Солнце шло на сближение с цепочкой горных вершин, возвышавшихся на западе. Пыльная дорога километр за километром уходила под колеса бронетранспортера. Кое-где к ней уже вплотную подползли остроугольные тени.
Водитель первым заметил темное пятно за обочиной. Через несколько секунд оно превратилось в лежащего на земле человека.
– Товарищь старший сержант, впереди труп, – доложил водитель.
Старший сержант Владимир Лобанов отдал команду приготовиться к бою.. Щелкнули затворы автоматов, несколько пар глаз впились в нагромождения камней, пытаясь разглядеть противника.

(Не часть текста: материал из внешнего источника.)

Lemma sequence_progress (w : World) (k : nat) :
  songs (self w) <> [] ->
  (k < List.length (songs (self w)))%nat ->
  currentIndex (self (ended_times k (playAll w))) = Some (Z.of_nat k) /\
  isSequence (self (ended_times k (playAll w))) = true /\
  songs (self (ended_times k (playAll w))) = songs (self w).
Proof.
  intros Hne. induction k as [|k IH]; intros Hk.
  - simpl. now apply playAll_starts.
  - destruct IH as (Hi & Hs & Hl); [lia|].
    unfold ended_times in *. simpl Nat.iter.
    set (wk := Nat.iter k on_ended (playAll w)) in *.
    assert (Hr : 0 <= Z.of_nat k < songs_length wk - 1).
    { unfold songs_length. rewrite Hl. lia. }
    destruct (on_ended_next wk (Z.of_nat k) Hs Hi Hr) as (Hi' & Hs' & Hl').
    rewrite Hi', Hs', Hl', Hl. repeat split. f_equal. lia.
Qed.

(** C3.  On a player with [N > 0] songs, in any state, [playAll()]
    followed by ['ended'] events takes [currentIndex] through
    [0, 1, ..., N-1]: after [k < N] events the index is [k] and the
    sequence is on.  The [N]-th event switches the sequence off and leaves
    the index at [N-1].  After any ['ended'] event [isPlaying] is false. *)
Theorem playAll_runs_through_the_list (w : World) :
  songs (self w) <> [] ->
  (forall k : nat,
      (k < List.length (songs (self w)))%nat ->
      currentIndex (self (ended_times k (playAll w))) = Some (Z.of_nat k) /\
      isSequence (self (ended_times k (playAll w))) = true) /\
  currentIndex
    (self (ended_times (List.length (songs (self w))) (playAll w)))
    = Some (songs_length w - 1) /\
  isSequence
    (self (ended_times (List.length (songs (self w))) (playAll w)))
    = false /\
  (forall (k : nat) (w' : World),
      isPlaying (self (ended_times (S k) w')) = false).
Proof.
  intros Hne.
  split; [intros k Hk; destruct (sequence_progress w k Hne Hk); tauto|].
  assert (Hlen : List.length (songs (self w)) <> O)
    by (destruct (songs (self w)); [congruence | discriminate]).
  destruct (List.length (songs (self w))) as [|n] eqn:En; [congruence|].
  destruct (sequence_progress w n Hne) as (Hi & Hs & Hl); [lia|].
  unfold ended_times in *. simpl Nat.iter.
  set (wn := Nat.iter n on_ended (playAll w)) in *.
  assert (Hr : songs_length wn - 1 <= Z.of_nat n).
  { unfold songs_length. rewrite Hl, En. lia. }
  destruct (on_ended_last wn (Z.of_nat n) Hi Hr) as (Hi' & Hs' & _).
  rewrite Hi', Hs'. unfold songs_length. rewrite En.
  split; [f_equal; lia|]. split; [reflexivity|].
  intros k w'. apply on_ended_not_playing.
Qed.
(** C2. Scenario 1: the operation [{ id, account { id }, ...F }] with
    [fragment F on T { id, account { x } }] is inlined, by both
    revisions and with any stack of depth three or more, to the single
    operation [{ id, account { id, x } }]. *)
Theorem scenario1_inlines {locale : Locale} (n : nat) :
  InlineRelayQuery.inlineRelayQueryFromAST (3 + n) scenario1 = Ok scenario1_inlined
  ∧ Inliner.inlineFragmentsInDocument (3 + n) scenario1 = Ok scenario1_inlined.
Proof.
  split.
  - apply (inlineOperations_mono _ _ _ 3); [by vm_compute | done | lia].
  - apply (inlineOperations_mono _ _ _ 3); [by vm_compute | done | lia].
Qed.

(** C4, amended. When every fragment spread written in a document
    names a fragment of the map and the references between fragments
    have no cycle, both revisions return, with any stack deep enough, a
    document made of operation definitions only, in whose selection
    trees no fragment spread remains at any depth. *)
Theorem inliner_postcondition {locale : Locale} (ast : DocumentNode) :
  Forall (λ g, is_Some (buildFragmentMap ast !! g)) (documentSpreads ast) →
  acyclic (buildFragmentMap ast) →
  (∃ fuel out,
      (∀ fuel', fuel ≤ fuel' →
         InlineRelayQuery.inlineRelayQueryFromAST fuel' ast = Ok out)
      ∧ forallb isOperation out = true ∧ documentSpreadFree out = true)
  ∧ (∃ fuel out,
      (∀ fuel', fuel ≤ fuel' →
         Inliner.inlineFragmentsInDocument fuel' ast = Ok out)
      ∧ forallb isOperation out = true ∧ documentSpreadFree out = true).
Proof.
  intros Hres Hacyc. pose proof (documentSpreads_resolved ast Hres) as Hall.
  assert (Hdefined : ∀ g, reachedFrom (buildFragmentMap ast) ast g →
                          getProperty (buildFragmentMap ast) g ≠ Undefined).
  { intros g Hg. by apply lookup_is_Some, Hall. }
  split.
  - by apply generic_postcondition; [apply mergeSelections_spreadFree|..].
  - by apply generic_postcondition; [apply deduplicateSelections_spreadFree|..].
Qed.

Lemma inliner_postcondition_witness :
  (∃ fuel out,
      (∀ fuel', fuel ≤ fuel' →
         InlineRelayQuery.inlineRelayQueryFromAST fuel' scenario1 = Ok out)
      ∧ forallb isOperation out = true ∧ documentSpreadFree out = true)
  ∧ (∃ fuel out,
      (∀ fuel', fuel ≤ fuel' →
         Inliner.inlineFragmentsInDocument (locale := ordinal) fuel' scenario1 = Ok out)
      ∧ forallb isOperation out = true ∧ documentSpreadFree out = true).
Proof.
  apply (inliner_postcondition (locale := ordinal) scenario1).
  - repeat constructor; by eexists.
  - exists (λ _, 0). apply rankedBy_ranked. by vm_compute.
Defined.

(** A fragment whose first selection spreads the fragment itself. *)
Section Diverging.
Context (merge : list SelectionNode → list SelectionNode).
Context (notFound : string → string).
Context (fragmentMap : FragmentMap).

Lemma inline_first_spread fuel {T} `{HasSelectionSet T} (node : T) name loc rest fragment :
  selectionSetOf node = Some (FragmentSpread name loc :: rest) →
  fragmentMap !! name_value name = Some fragment →
  (∀ n, Walk.inline merge notFound fragmentMap n fragment = OutOfFuel) →
  Walk.inline merge notFound fragmentMap fuel node = OutOfFuel.
Proof.
  intros Hnode Hfrag%lookup_getProperty Hdiv. rewrite inline_unfold, Hnode.
  destruct fuel as [|n]; [done|]. cbn [Js.forEach].
  by rewrite inlineStep_spread, Hfrag, Hdiv.
Qed.

Lemma inline_self_spread fuel name loc rest fragment :
  frag_selectionSet fragment = FragmentSpread name loc :: rest →
  fragmentMap !! name_value name = Some fragment →
  Walk.inline merge notFound fragmentMap fuel fragment = OutOfFuel.
Proof.
  intros Hsel Hfrag%lookup_getProperty. induction fuel as [|n IH]; rewrite inline_unfold;
    cbn [selectionSetOf FragmentDefinitionNode_selectionSet]; [done|].
  rewrite Hsel. cbn [Js.forEach]. by rewrite inlineStep_spread, Hfrag, IH.
Qed.

End Diverging.

(** C4 as stated fails on [{ ...A }] with [fragment A on T { ...A }]:
    every spread names a fragment of the map, and no document is ever
    returned. *)
Lemma selfSpreading_never_returns :
  Forall (λ g, is_Some (buildFragmentMap selfSpreading !! g))
    (documentSpreads selfSpreading)
  ∧ ¬ (∃ fuel out,
         InlineRelayQuery.inlineRelayQueryFromAST fuel selfSpreading = Ok out)
  ∧ ¬ (∃ (L : Locale) fuel out,
         Inliner.inlineFragmentsInDocument fuel selfSpreading = Ok out).
Proof.
  split; [repeat constructor; by eexists|].
  assert (Hdiv : ∀ merge notFound fuel,
            Walk.inlineOperations merge notFound (buildFragmentMap selfSpreading)
              fuel selfSpreading = OutOfFuel).
  { intros merge notFound fuel. unfold Walk.inlineOperations. cbn [operations selfSpreading queryOf fragmentOf Js.mapArray].
    erewrite inline_first_spread; [done|done|done|].
    intros n. by eapply inline_self_spread. }
  split.
  - intros (fuel & out & Hout). unfold InlineRelayQuery.inlineRelayQueryFromAST in Hout.
    by rewrite Hdiv in Hout.
  - intros (L & fuel & out & Hout). unfold Inliner.inlineFragmentsInDocument in Hout.
    by rewrite Hdiv in Hout.
Qed.




(** C6, amended. When the references between fragments have no cycle,
    both revisions end, returning or throwing, with any stack deep
    enough. The only error they throw is [Fragment g not found] for a
    name [g] absent from the map: there is no guard against cycles. When
    every spread met from the operations names a fragment of the map and
    one of those fragments is reached from its own selections, the
    recursion uses up any stack it is given. *)
Theorem inliner_termination {locale : Locale} (ast : DocumentNode) :
  let fragmentMap := buildFragmentMap ast in
  (acyclic fragmentMap →
   (∃ fuel r, r ≠ OutOfFuel ∧ ∀ fuel', fuel ≤ fuel' →
       InlineRelayQuery.inlineRelayQueryFromAST fuel' ast = r)
   ∧ (∃ fuel r, r ≠ OutOfFuel ∧ ∀ fuel', fuel ≤ fuel' →
       Inliner.inlineFragmentsInDocument fuel' ast = r))
  ∧ (∀ fuel message,
       (InlineRelayQuery.inlineRelayQueryFromAST fuel ast = Throw message →
        ∃ g, message = "Fragment " +:+ g +:+ " not found" ∧ fragmentMap !! g = None)
       ∧ (Inliner.inlineFragmentsInDocument fuel ast = Throw message →
          ∃ g, message = "Fragment " +:+ String dquote g +:+ String dquote " not found"
               ∧ fragmentMap !! g = None))
  ∧ ((∀ g, reachedFrom fragmentMap ast g → is_Some (fragmentMap !! g)) →
     (∃ g, reachedFrom fragmentMap ast g ∧ onCycle fragmentMap g) →
     ∀ fuel,
       InlineRelayQuery.inlineRelayQueryFromAST fuel ast = OutOfFuel
       ∧ Inliner.inlineFragmentsInDocument fuel ast = OutOfFuel).
Proof.
  intros fragmentMap. split_and!.
  - intros Hacyc. split; by apply inlineOperations_settles.
  - intros fuel message. split.
    + intros (def & g & _ & -> & Hg & _)%inlineOperations_Throw.
      exists g. split; [done | by apply getProperty_Undefined].
    + intros (def & g & _ & -> & Hg & _)%inlineOperations_Throw.
      exists g. split; [done | by apply getProperty_Undefined].
  - intros Hres Hcyc fuel.
    assert (Hdefined : ∀ g, reachedFrom fragmentMap ast g →
                            getProperty fragmentMap g ≠ Undefined).
    { intros g Hg. by apply lookup_is_Some, Hres. }
    split; by apply generic_cycle.
Qed.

БТР подъехал к месту, где лежало тело.
– Наш летчик, – по форме определ кто-то
– Тормози, – приказал Лобанов водителю, не заметив признаков засады. – Прихватим.
Но если не засада, то ловушка. Кого взять с собой? Конечно же, земляка Виктора Куца. Больше года вместе, проверенный парень. А второго? Кого-то из новичков, пожалуй. Надо готовить смену.
– Ефрейтор Куц, рядовой Мазин, за мной.
Первую противопехотную мину нашли быстро. Она была замаскирована очень небрежно. Володю это насторожило. Куц занялся миной, а он присел на корточки возле летчика, пытаясь определить, не спрятан ли на убитом или под ним второй смертоносный гостинец.
– Товарищ старший сержант, глядите, – донесся голос Мазина.
Володя обернулся и увидел, как рядовой тянется рукой к лежащей на земле сумке-планшетке.